Ha molto senso cercare di restituirci il più possibile una fruizione vicina a quella cui siamo abituati. Ci sono varie formule. Quella dell’evento speciale trasmesso in televisione è valida, ma non può essere l’unica. Il progetto, un po’ trasognato, di una Netflix della cultura, di cui il ministro Franceschini parla spesso, mi fa pensare al fatto che, in fin dei conti, una RaiPlay la paghiamo e l’abbiamo già. Quando sento dire «vedremo la prima della Scala in televisione!» mi viene da ribattere: e la seconda? E la decima? Non avranno luogo. E la prima del Massimo? E la prima di uno spettacolo di Marco Paolini? Io vorrei poter pagare ogni sera il biglietto per vedere Paolini in televisione, dal teatro. Ma per fare questo è necessario creare un’enorme infrastruttura. Non basta una telecamera fissa: devi investire soldi, energie, personale. Inoltre quest’estate ho avuto la fortuna di suonare, nel rispetto delle normative, al Castello Sforzesco: il tutto esaurito che c’era lasciava comunque dei buchi notevoli nel pubblico, ma il patto di complicità che si respirava tra palco e platea era nuovo ed elettrizzante. Bisogna ragionare anche su forme che tengano conto che, finché non usciremo dall’attuale situazione, gli artisti avranno davanti arcipelaghi di persone, con ritmi, desideri e modalità di azione diversi da quelli delle folle, ma non per questo da sottovalutare. Non possiamo pensare solo al singolo grande evento. Anche in questo caso i limiti vanno usati come delle fionde, un passo per volta. Il vantaggio è che il problema è globale e, globalmente, è possibile cercare soluzioni che funzionino anche a livello locale.
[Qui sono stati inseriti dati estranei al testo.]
Lemma sql_restart_ok s vars plan : tables_ok (contents (disc s)) vars plan ->
  exists s', restart s = Ret (SCH_ST_OK, s') /\ sql_ok s' vars plan.
Proof.
  intros [Hv Hp]. unfold restart. unfold bind at 1, modify at 1.
  destruct (law_open (disc s)) as (d0 & E0 & Ec0).
  assert (storage_init db_file (sql_boot (disc s)) = Ret (SCH_ST_OK, set_db true true d0 (sql_boot (disc s)))) as E1.
  { unfold storage_init, bind, get. cbn [db sql_boot disc]. by rewrite E0. }
  rewrite (bind_step _ _ _ _ _ E1). set (s1 := set_db _ _ _ _).
  destruct (create_step s1 _ _ _ eq_refl (create_status_means DAT_TABLE_STATUS eq_refl) eq_refl) as (d1 & E2 & Ec1).
  assert (storage_table_status_init DAT_TABLE_STATUS dat_status_last_var false s1 = Ret (SCH_ST_OK, set_disc d1 s1)) as E2'
    by exact E2.
  rewrite (bind_step _ _ _ _ _ E2').
  set (s2 := set_disc d1 s1). cbn [disc s1 set_db] in Ec1. rewrite Ec0 in Ec1.
  pose proof (status_created _ _ _ Hv Ec1) as Hv1.
  assert (contents d1 !! DAT_TABLE_FP = None /\ plan = ∅ \/ holds_plan (contents d1) plan) as Hp1.
  { rewrite Ec1. destruct (contents (disc s) !! DAT_TABLE_STATUS); [done|].
    destruct Hp as [[E ->]|Hp]; [left; by rewrite lookup_insert_ne|right; by apply plan_other]. }
  (** the payload table *)
  destruct (law_exec d1 temp_text _ temp_means eq_refl) as (now & d2 & Hx).
  destruct (Hx _ _ [] eq_refl) as [E3 Ec2].
  destruct (tables_keep _ _ (cs "temp_data") temp_cols _ _ ltac:(done) ltac:(done) Ec2 Hv1 Hp1) as [Hv2 Hp2].
  assert (storage_table_payload_init (Some DAT_TABLE_DATA) (Some data_map) last_sensor false s2 =
    Ret (SCH_ST_OK, set_payloads last_sensor data_map DAT_TABLE_DATA (set_disc d2 s2))) as E4.
  { unfold storage_table_payload_init. cbv iota. rewrite (bind_step (ret tt) _ s2 _ _ eq_refl).
    change (range last_sensor) with [0]. cbn [for_ret].
    assert (exec temp_text s2 = Ret (SQLITE_OK, set_disc d2 s2)) as Ee.
    { unfold exec, bind, get. change (db s2) with true. cbn [negb]. change (disc s2) with d1. by rewrite E3. }
    assert (create_payload_text (DataMap (cs "temp_data") sizeof_temp_data dat_drp_idx_temp dat_drp_ack_temp
              (cs "%u %u %f") (cs "sat_index timestamp obc_temp_1")) s2 = Ret (temp_text, s2)) as Et by reflexivity.
    change (arr_get data_map 0) with (ret (S := sql_state Db) (DataMap (cs "temp_data") sizeof_temp_data dat_drp_idx_temp dat_drp_ack_temp
              (cs "%u %u %f") (cs "sat_index timestamp obc_temp_1"))).
    unfold bind at 1 2 3, ret at 1. unfold bind at 1. rewrite Et. unfold bind at 1. rewrite Ee. reflexivity. }
  rewrite (bind_step _ _ _ _ _ E4). set (s3 := set_payloads _ _ _ _).
  destruct (create_step s3 _ _ _ eq_refl (create_fp_means DAT_TABLE_FP eq_refl) eq_refl) as (d3 & E5 & Ec3).
  unfold storage_table_flight_plan_init. cbv iota. rewrite (bind_step (ret SCH_ST_OK) _ s3 _ _ eq_refl).
  change (negb (SCH_ST_OK =? SCH_ST_OK)) with false. cbv iota. rewrite (bind_step _ _ _ _ _ E5).
  eexists. split; [reflexivity|]. unfold sql_ok. cbn [db storage_is_open fp_table disc set_disc set_fp_table]. splits; try done.
  - rewrite Ec3. change (disc s3) with d2. destruct (contents d2 !! DAT_TABLE_FP); [done|]. by apply vars_other.
  - apply (plan_created _ _ _ Hp2). exact Ec3.
Qed.
End restart.
End SqlStoreLaws.

(** ** Theorems *)
Module SqliteTheorems.
Import Sql SqlLaws SqlStore SqlStoreLaws RepoData RepoDataLaws.

Section history.
Context {Db : Type} `{SqliteLaws Db}.
Implicit Types s : sql_state Db.

(** Calls on the back end, and a start of the program anywhere between them. *)
Inductive sql_call :=
  | CSetVar (i v : Z) | CGetVar (i : Z)
  | CSet (t : Z) (c a : cstring) (e p n : Z) | CGet (t : Z) | CDelete (t : Z) | CReset | CRestart.
Inductive outcome := Code (rc : Z) | Value (rc : Z) (v : option Z) | Entry (rc : Z) (e : option fp_out).

Definition call_fine (c : sql_call) : Prop :=
  match c with
  | CSetVar i v => INT_MIN <= i <= INT_MAX /\ 0 <= v < 2 ^ 32
  | CGetVar i => INT_MIN <= i <= INT_MAX
  | CSet t c a e p n => fine_row (FpRow t c a e p n)
  | CGet t | CDelete t => INT_MIN <= t <= INT_MAX
  | CReset | CRestart => True
  end.

Definition run_call (c : sql_call) : M (sql_state Db) outcome :=
  match c with
  | CSetVar i v => let! rc := storage_status_set_value_idx i v DAT_TABLE_STATUS in ret (Code rc)
  | CGetVar i => let! '(rc, v) := storage_status_get_value_idx i DAT_TABLE_STATUS in ret (Value rc v)
  | CSet t c a e p n => let! rc := storage_flight_plan_set t (Some c) (Some a) e p n in ret (Code rc)
  | CGet t => let! '(rc, e) := storage_flight_plan_get_args t in ret (Entry rc e)
  | CDelete t => let! rc := storage_flight_plan_delete_row t in ret (Code rc)
  | CReset => let! rc := storage_flight_plan_reset in ret (Code rc)
  | CRestart => let! rc := restart in ret (Code rc)
  end.

(** The same calls on a map of variables and a map of entries by time. *)
Definition maps : Type := gmap Z Z * gmap Z fp_row.
Definition spec_call (c : sql_call) (m : maps) : outcome * maps :=
  let '(vars, plan) := m in
  match c with
  | CSetVar i v => (Code SCH_ST_OK, (<[i := v]> vars, plan))
  | CGetVar i => (match vars !! i with Some v => Value SCH_ST_OK (Some v) | None => Value SCH_ST_ERROR None end, m)
  | CSet t c a e p n => if t <? 0 then (Code SCH_ST_ERROR, m) else (Code SCH_ST_OK, (vars, <[t := FpRow t c a e p n]> plan))
  | CGet t => (match plan !! t with Some x => Entry SCH_ST_OK (Some (row_out x)) | None => Entry SCH_ST_ERROR None end, m)
  | CDelete t => (Code SCH_ST_OK, (vars, delete t plan))
  | CReset => (Code SCH_ST_OK, (vars, ∅))
  | CRestart => (Code SCH_ST_OK, m)
  end.

Fixpoint run_calls (cs : list sql_call) : M (sql_state Db) (list outcome) :=
  match cs with
  | [] => ret []
  | c :: cs => let! o := run_call c in let! os := run_calls cs in ret (o :: os)
  end.
Fixpoint spec_calls (cs : list sql_call) (m : maps) : list outcome * maps :=
  match cs with
  | [] => ([], m)
  | c :: cs => let '(o, m) := spec_call c m in let '(os, m) := spec_calls cs m in (o :: os, m)
  end.

Lemma run_call_ok s m c : sql_ok s (fst m) (snd m) -> call_fine c ->
  exists s', run_call c s = Ret (fst (spec_call c m), s') /\
    sql_ok s' (fst (snd (spec_call c m))) (snd (snd (spec_call c m))).
Proof.
  intros Hs Hc. destruct m as [vars plan]. cbn [fst snd] in Hs. destruct c as [i v|i|t c a e p n|t|t| |]; cbn [run_call spec_call call_fine] in *.
  - destruct Hc as [Hi Hv]. destruct (status_set_ok s vars plan i v Hs Hi Hv) as (s' & E & Hs').
    exists s'. by rewrite (bind_step _ _ _ _ _ E).
  - exists s. rewrite (bind_step _ _ _ _ _ (status_get_ok s vars plan i Hs Hc)). by destruct (vars !! i).
  - destruct (fp_set_ok s vars plan t c a e p n Hs Hc) as (s' & E & Hs'). exists s'. rewrite (bind_step _ _ _ _ _ E).
    by destruct (t <? 0).
  - exists s. rewrite (bind_step _ _ _ _ _ (fp_get_args_ok s vars plan t Hs Hc)). by destruct (plan !! t).
  - destruct (fp_delete_ok s vars plan t Hs Hc) as (s' & E & Hs'). exists s'. by rewrite (bind_step _ _ _ _ _ E).
  - destruct (fp_reset_ok s vars plan Hs) as (s' & E & Hs'). exists s'. by rewrite (bind_step _ _ _ _ _ E).
  - destruct Hs as (_ & _ & _ & Hv & Hp).
    destruct (sql_restart_ok s vars plan (conj (or_intror Hv) (or_intror Hp))) as (s' & E & Hs').
    exists s'. by rewrite (bind_step _ _ _ _ _ E).
Qed.


(** The first start, on a file without tables. *)
Theorem sqlite_first_start s : contents (disc s) = ∅ ->
  exists s', restart s = Ret (SCH_ST_OK, s') /\ sql_ok s' ∅ ∅.
Proof.
  intros E. apply sql_restart_ok. rewrite E. split; left; (split; [apply lookup_empty|done]).
Qed.
End history.

(** *** The data repository on this back end *)
Section repo.
Context {Db : Type} `{SqliteLaws Db}.
#[local] Instance sqlite_repo : Storage (sql_state Db) := sqlite_storage db_file.
Implicit Types d : dat (sql_state Db).

(** The stored maps, with [q] in the counter of the flight plan. *)
Definition repo_ok d (vars : gmap Z Z) (plan : gmap Z fp_row) : Prop := sql_ok (store d) vars plan.

Lemma st_run {A} (m : M (sql_state Db) A) d a s' : m (store d) = Ret (a, s') -> st m d = Ret (a, set_store s' d).
Proof. apply (zoom_step store_lens). Qed.

Lemma get_queue d vars plan q : repo_ok d vars plan -> vars !! dat_fpl_queue = Some (u32_of q) -> INT_MIN <= q <= INT_MAX ->
  dat_get_system_var dat_fpl_queue d = Ret (q, d).
Proof.
  intros Hd Hq Hr. unfold dat_get_system_var, dat_get_status_var.
  pose proof (status_get_ok (store d) vars plan dat_fpl_queue Hd ltac:(unfold dat_fpl_queue, INT_MIN, INT_MAX; lia)) as E.
  rewrite Hq in E. unfold bind. rewrite (st_run (@Storage.storage_status_get_value_idx _ sqlite_repo dat_fpl_queue) d (SCH_ST_OK, Some (u32_of q)) (store d) E). unfold ret. rewrite i32_of_u32_of, i32_of_id by done.
  by destruct d.
Qed.

Lemma set_queue d vars plan q : repo_ok d vars plan ->
  exists d', dat_set_system_var dat_fpl_queue q d = Ret (SCH_ST_OK, d') /\ repo_ok d' (<[dat_fpl_queue := u32_of q]> vars) plan.
Proof.
  intros Hd. destruct (status_set_ok (store d) vars plan dat_fpl_queue (u32_of q) Hd
    ltac:(unfold dat_fpl_queue, INT_MIN, INT_MAX; lia) (u32_of_range q)) as (s' & E & Hs').
  exists (set_store s' d). split; [exact (st_run (@Storage.storage_status_set_value_idx _ sqlite_repo dat_fpl_queue (u32_of q)) d SCH_ST_OK s' E)|exact Hs'].
Qed.

(** C13. The counter of the flight plan on SQLite counts calls, not entries:
    [dat_set_fp] adds one also when it replaces the entry of its time, and
    [dat_del_fp] succeeds and takes one off also when there is no entry to
    delete. *)
Theorem sqlite_counter_counts_calls d vars plan q t c a e p :
  repo_ok d vars plan -> vars !! dat_fpl_queue = Some (u32_of q) -> INT_MIN < q < INT_MAX ->
  0 <= t -> fine_row (FpRow t c a e p SCH_COMM_NODE) ->
  (exists d', dat_set_fp t (Some c) (Some a) e p d = Ret (SCH_ST_OK, d') /\
     repo_ok d' (<[dat_fpl_queue := u32_of (q + 1)]> vars) (<[t := FpRow t c a e p SCH_COMM_NODE]> plan) /\
     (is_Some (plan !! t) -> size (<[t := FpRow t c a e p SCH_COMM_NODE]> plan) = size plan)) /\
  (exists d', dat_del_fp t d = Ret (SCH_ST_OK, d') /\
     repo_ok d' (<[dat_fpl_queue := u32_of (q - 1)]> vars) (delete t plan) /\
     (plan !! t = None -> delete t plan = plan)).
Proof.
  intros Hd Hq Hr Ht Hf. pose proof (get_queue d vars plan q Hd Hq ltac:(lia)) as Eq. split.
  - unfold dat_set_fp. rewrite (bind_step _ _ _ _ _ Eq). unfold set_fp_store.
    destruct (fp_set_ok (store d) vars plan t c a e p SCH_COMM_NODE Hd Hf) as (s' & E & Hs').
    rewrite (proj2 (Z.ltb_ge t 0)) in E, Hs' by lia.
    rewrite (bind_step _ _ _ _ _ (st_run (@Storage.storage_flight_plan_set _ sqlite_repo t (Some c) (Some a) e p SCH_COMM_NODE) d SCH_ST_OK s' E)).
    unfold set_fp_count. rewrite Z.eqb_refl.
    rewrite (bind_step _ _ _ _ _ (cint_ok (q + 1) _ ltac:(unfold INT_MIN, INT_MAX in *; lia))).
    destruct (set_queue (set_store s' d) vars _ (q + 1) Hs') as (d' & E' & Hd'). rewrite (bind_step _ _ _ _ _ E').
    exists d'. split; [done|]. split; [done|]. intros Hin. by rewrite map_size_insert_Some.
  - unfold dat_del_fp. rewrite (bind_step _ _ _ _ _ Eq).
    destruct Hf as [(Hti & _) _]. cbn in Hti.
    destruct (fp_delete_ok (store d) vars plan t Hd Hti) as (s' & E & Hs').
    rewrite (bind_step _ _ _ _ _ (st_run (@Storage.storage_flight_plan_delete_row _ sqlite_repo t) d SCH_ST_OK s' E)).
    rewrite Z.eqb_refl.
    rewrite (bind_step _ _ _ _ _ (cint_ok (q - 1) _ ltac:(unfold INT_MIN, INT_MAX in *; lia))).
    destruct (set_queue (set_store s' d) vars _ (q - 1) Hs') as (d' & E' & Hd'). rewrite (bind_step _ _ _ _ _ E').
    exists d'. split; [done|]. split; [done|]. apply delete_id.
Qed.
C’è qualcosa che hai letto, visto o sentito durante questi ultimi mesi di relativa o assoluta clausura che non avresti scoperto se non ci fosse stata la pandemia?
Sono sincero: la crisi di primavera mi ha reso impossibile qualunque fruizione di arti, spettacoli, letteratura. Non ho letto nessun libro. Non ho visto film, non ho iniziato nessuna serie. Mi concentravo ossessivamente sulle notizie: le cifre, i casi, le app, i confronti pubblici su Twitter. Poi ho iniziato a creare io qualcosa, proprio perché non riuscivo ad assorbire roba esterna. Il primo sblocco che ho avuto è stato quando, dopo una chiacchierata con Fresco (prima di cominciare a lavorare ai nuovi pezzi), ho riascoltato uno dei brani del mio primo album, Storie di molti e mi sono accorto che aveva delle metriche fuori dai miei canoni attuali. Mi sono sembrate contemporanee. Fresco ha realizzato una base e ne è venuto fuori il Fresco RMMXX. Il video del pezzo l’ho fatto io, usando tutte le action figure che ho in casa. Qualcuno lo ha anche visto. Per me è stato fondamentale per sentirmi salvo. Consiglio a tutti, quando siete sopraffatti da tutto, di cercare una forma di espressione, una qualunque. Non necessariamente una finalizzata a qualcosa. Anche solo un disegno. Ma fate un disegno.